J’en tremble encore pour elle ; je prie pour elle. C’était il y a quelques années. J’avais été appelé au chevet d’une vieille dame, seule, qui se mourait. Je savais qu’elle avait un fils qu’elle n’avait pas revu depuis plus de 40 ans. Quelle était la source de cette rupture ? je l’ignorais. La moribonde me fit bon accueil. Dans la conversation, j’abordais délicatement la question de son fils, lui demandant si elle avait de ses nouvelles, si elle savait où il vivait, ce qu’il faisait. Cette femme se raidit alors instantanément ; les traits de son visage se durcirent. Me relatant l’origine du conflit, elle conclut en me lançant avec violence :
– Ça, jamais je ne lui pardonnerai !
Deux jours plus tard, cette femme rendit son dernier soupir.
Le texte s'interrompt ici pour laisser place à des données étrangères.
(* ===== verification/Machine.v ===== *)
(** * The state of one mTCP thread

    Data of [mtcp.h], [tcp_stream.h], [socket.h], [timer.h], [eventpoll.h] and
    [tcp_in.h]: streams with their send and receive variables, the sender
    lists, the retransmission store, sockets and listeners, and the manager
    that holds them. Streams are named by their address in the flow pool; the
    manager maps the addresses of live streams to their contents, so an access
    to a destroyed stream is an access to an address that is not mapped.

    Operations are state-passing functions [mtcp_manager -> res (A *
    mtcp_manager)] composed with a small state and fault monad. A [TAILQ] is a
    list of addresses; unlinking an element that is not on the list faults. *)

From S2P Require Import Prelude SeqNum SpscQueue MemPool RingBuffer SendBuffer AddrPool.

(** ** Enumerations *)

Inductive tcp_state :=
| TCP_ST_CLOSED | TCP_ST_LISTEN | TCP_ST_SYN_SENT | TCP_ST_SYN_RCVD | TCP_ST_ESTABLISHED
| TCP_ST_FIN_WAIT_1 | TCP_ST_FIN_WAIT_2 | TCP_ST_CLOSE_WAIT | TCP_ST_CLOSING
| TCP_ST_LAST_ACK | TCP_ST_TIME_WAIT.
#[global] Instance tcp_state_eq_dec : EqDecision tcp_state.
Proof. solve_decision. Defined.

(** The numbers of the enumeration, by which states are compared. *)
Definition st_code (s : tcp_state) : Z :=
  match s with
  | TCP_ST_CLOSED => 0 | TCP_ST_LISTEN => 1 | TCP_ST_SYN_SENT => 2 | TCP_ST_SYN_RCVD => 3
  | TCP_ST_ESTABLISHED => 4 | TCP_ST_FIN_WAIT_1 => 5 | TCP_ST_FIN_WAIT_2 => 6
  | TCP_ST_CLOSE_WAIT => 7 | TCP_ST_CLOSING => 8 | TCP_ST_LAST_ACK => 9 | TCP_ST_TIME_WAIT => 10
  end.

Inductive tcp_close_reason :=
| TCP_NOT_CLOSED | TCP_ACTIVE_CLOSE | TCP_PASSIVE_CLOSE | TCP_CONN_FAIL | TCP_CONN_LOST
| TCP_RESET | TCP_NO_MEM | TCP_NOT_ACCEPTED | TCP_TIMEDOUT.
#[global] Instance tcp_close_reason_eq_dec : EqDecision tcp_close_reason.
Proof. solve_decision. Defined.

(** Header flags, one bit each. *)
Definition TCP_FLAG_FIN : Z := 1.
Definition TCP_FLAG_SYN : Z := 2.
Definition TCP_FLAG_RST : Z := 4.
Definition TCP_FLAG_PSH : Z := 8.
Definition TCP_FLAG_ACK : Z := 16.
Definition TCP_FLAG_WACK : Z := 128.
Definition has (flags f : Z) : bool := negb (Z.land flags f =? 0).

Definition TCP_DEFAULT_MSS : Z := 1460.
Definition TCP_DEFAULT_WSCALE : Z := 7.
Definition TCP_INITIAL_WINDOW : Z := 14600.
Definition TCP_INITIAL_RTO : Z := 500.
Definition TCP_MAX_RTX : Z := 16.
Definition TCP_MAX_SYN_RETRY : Z := 7.
Definition TCP_MAX_BACKOFF : Z := 7.
Definition TCP_HEADER_LEN : Z := 20.
Definition IP_HEADER_LEN : Z := 20.
Definition RTO_HASH : Z := 3000.

(** Kinds and options of sockets. *)
Definition MTCP_SOCK_UNUSED : Z := 0.
Definition MTCP_SOCK_STREAM : Z := 1.
Definition MTCP_SOCK_LISTENER : Z := 3.
Definition MTCP_SOCK_EPOLL : Z := 4.
Definition MTCP_SOCK_PIPE : Z := 5.
Definition MTCP_NONBLOCK : Z := 1.
Definition MTCP_ADDR_BIND : Z := 2.

(** Epoll event bits. *)
Definition MTCP_EPOLLNONE : Z := 0.
Definition MTCP_EPOLLET : Z := 2147483648.
Definition MTCP_EPOLLIN : Z := 1.
Definition MTCP_EPOLLOUT : Z := 4.
Definition MTCP_EPOLLERR : Z := 8.
Definition MTCP_EPOLLHUP : Z := 16.
Definition MTCP_EPOLLRDHUP : Z := 8192.

(** ** Streams *)

Record tcp_recv_vars := mkRcv {
  rcv_wnd : Z; irs : Z; snd_wl1 : Z; snd_wl2 : Z;
  dup_acks : Z; last_ack_seq : Z;
  ts_recent : Z; ts_lastack_rcvd : Z; ts_last_ts_upd : Z; ts_tw_expire : Z;
  srtt : Z; mdev : Z; mdev_max : Z; rttvar : Z; rtt_seq : Z;
  rcvbuf : option (Z * tcp_ring_buffer)      (* chunk address and buffer *)
}.
#[export] Instance tcp_recv_vars_rebuild : Rebuild tcp_recv_vars := fun r =>
  mkRcv (rcv_wnd r) (irs r) (snd_wl1 r) (snd_wl2 r) (dup_acks r) (last_ack_seq r)
    (ts_recent r) (ts_lastack_rcvd r) (ts_last_ts_upd r) (ts_tw_expire r)
    (srtt r) (mdev r) (mdev_max r) (rttvar r) (rtt_seq r) (rcvbuf r).

Record tcp_send_vars := mkSnd {
  ip_id : Z; mss : Z; eff_mss : Z; wscale_mine : Z; wscale_peer : Z; nif_out : Z;
  snd_una : Z; snd_wnd : Z; peer_wnd : Z; iss : Z; fss : Z;
  nrtx : Z; max_nrtx : Z; rto : Z; ts_rto : Z; cwnd : Z; ssthresh : Z;
  ts_lastack_sent : Z; is_wack : bool; ack_cnt : Z;
  on_control_list : bool; on_send_list : bool; on_ack_list : bool;
  on_sendq : bool; on_ackq : bool; on_closeq : bool; on_resetq : bool;
  on_closeq_int : bool; on_resetq_int : bool; is_fin_sent : bool; is_fin_ackd : bool;
  sndbuf : option tcp_send_buffer
}.
#[export] Instance tcp_send_vars_rebuild : Rebuild tcp_send_vars := fun v =>
  mkSnd (ip_id v) (mss v) (eff_mss v) (wscale_mine v) (wscale_peer v) (nif_out v)
    (snd_una v) (snd_wnd v) (peer_wnd v) (iss v) (fss v)
    (nrtx v) (max_nrtx v) (rto v) (ts_rto v) (cwnd v) (ssthresh v)
    (ts_lastack_sent v) (is_wack v) (ack_cnt v)
    (on_control_list v) (on_send_list v) (on_ack_list v)
    (on_sendq v) (on_ackq v) (on_closeq v) (on_resetq v)
    (on_closeq_int v) (on_resetq_int v) (is_fin_sent v) (is_fin_ackd v) (sndbuf v).

(** [rv_addr] and [sv_addr] are the pool chunks of the two variable blocks. *)
Record tcp_stream := mkStream {
  socket : option Z; sid : Z; stream_type : Z;
  saddr : Z; daddr : Z; sport : Z; dport : Z;
  state : tcp_state; close_reason : tcp_close_reason;
  on_hash_table : bool; on_timewait_list : bool; ht_idx : Z; closed : bool;
  is_bound_addr : bool; need_wnd_adv : bool; on_rto_idx : Z;
  on_timeout_list : bool; saw_timestamp : bool; sack_permit : bool;
  control_list_waiting : bool; have_reset : bool; is_external : bool;
  snd_nxt : Z; rcv_nxt : Z;
  rcvvar : tcp_recv_vars; sndvar : tcp_send_vars;
  rv_addr : ptr; sv_addr : ptr;
  last_active_ts : Z
}.
#[export] Instance tcp_stream_rebuild : Rebuild tcp_stream := fun s =>
  mkStream (socket s) (sid s) (stream_type s) (saddr s) (daddr s) (sport s) (dport s)
    (state s) (close_reason s) (on_hash_table s) (on_timewait_list s) (ht_idx s) (closed s)
    (is_bound_addr s) (need_wnd_adv s) (on_rto_idx s)
    (on_timeout_list s) (saw_timestamp s) (sack_permit s)
    (control_list_waiting s) (have_reset s) (is_external s)
    (snd_nxt s) (rcv_nxt s) (rcvvar s) (sndvar s) (rv_addr s) (sv_addr s) (last_active_ts s).

(** The blocks after [memset]. *)
Definition zero_rcv : tcp_recv_vars := mkRcv 0 0 0 0 0 0 0 0 0 0 0 0 0 0 0 None.
Definition zero_snd : tcp_send_vars :=
  mkSnd 0 0 0 0 0 0 0 0 0 0 0 0 0 0 0 0 0 0 false 0
    false false false false false false false false false false false None.
Definition zero_stream : tcp_stream :=
  mkStream None 0 0 0 0 0 0 TCP_ST_CLOSED TCP_NOT_CLOSED false false 0 false false false 0
    false false false false false false 0 0 zero_rcv zero_snd 0 0 0.

(** ** Sockets, listeners, events *)

(** The pointer in the [union] of a socket; a null pointer is the same for
    every member. *)
Inductive sock_ref :=
| SockNull | SockStream (p : ptr) | SockListener (l : ptr) | SockEpoll (e : ptr) | SockPipe (pp : ptr).

Record socket_map := mkSock {
  sk_id : Z; socktype : Z; opts : Z; sk_addr : Z; sk_port : Z;
  sk_ref : sock_ref; epoll : Z; events : Z; ep_data : Z
}.
#[export] Instance socket_map_rebuild : Rebuild socket_map := fun s =>
  mkSock (sk_id s) (socktype s) (opts s) (sk_addr s) (sk_port s) (sk_ref s) (epoll s) (events s) (ep_data s).

Record tcp_listener := mkListener { l_sockid : Z; l_socket : Z; backlog : Z; acceptq : ring_queue ptr }.
#[export] Instance tcp_listener_rebuild : Rebuild tcp_listener := fun l =>
  mkListener (l_sockid l) (l_socket l) (backlog l) (acceptq l).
Une voisine vint me trouver pour préparer la cérémonie d’obsèques. Il semblait évident qu’il y aurait peu de personnes à cette célébration.
– Son fils est-il au courant ? demandai-je.
– Je ne sais pas, mais de toute façon, il ne viendra pas.
Le jour des obsèques, au premier banc de l’église, le fils était pourtant là, en larmes. Je ne pouvais m’empêcher de me dire intérieurement : « Quel gâchis ! Quarante ans à entretenir sa rancœur et à s’entêter dans le refus de pardonner ! Vraiment, quel gâchis ! »
Face à un tel témoignage, comment ne pas laisser résonner en nous, comme un avertissement, les paroles de Ben Sira le Sage :
« Ne garde pas de rancune envers le prochain … Pardonne à ton prochain le tort qu’il t’a fait ; alors à ta prière, tes péchés seront remis… Pense à ton sort final et renonce à toute haine, pense à ton déclin
et à ta mort … »
Notre histoire personnelle est souvent marquée par de multiples blessures, ressenties plus ou moins douloureusement : Injustices, calomnies, trahisons, persécutions etc … Certaines restent à vif et continuent à nous faire mal. Elles nous semblent même impardonnables. Que faire sinon contempler le Christ en Croix. Qui oserait, sous le regard miséricordieux du Crucifié, lui dire : « Seigneur, tu m’as tant pardonné, tu m’as sauvé ; tu m’as sauvé encore et toujours, mais moi, il ne saurait être question que je pardonne à mon frère, à ma sœur … non, jamais. » Avouons qu’il y aurait de quoi trembler pour le salut de notre âme. Lorsque nous sentons que nous sommes gangrénés par l’amertume et la rancœur, il nous faut nous mettre au pied de la croix et, bien humblement, demander à Jésus Miséricordieux : « Seigneur, lorsqu’il s’agit de pardonner, fais-moi la grâce de ne jamais dire « jamais »».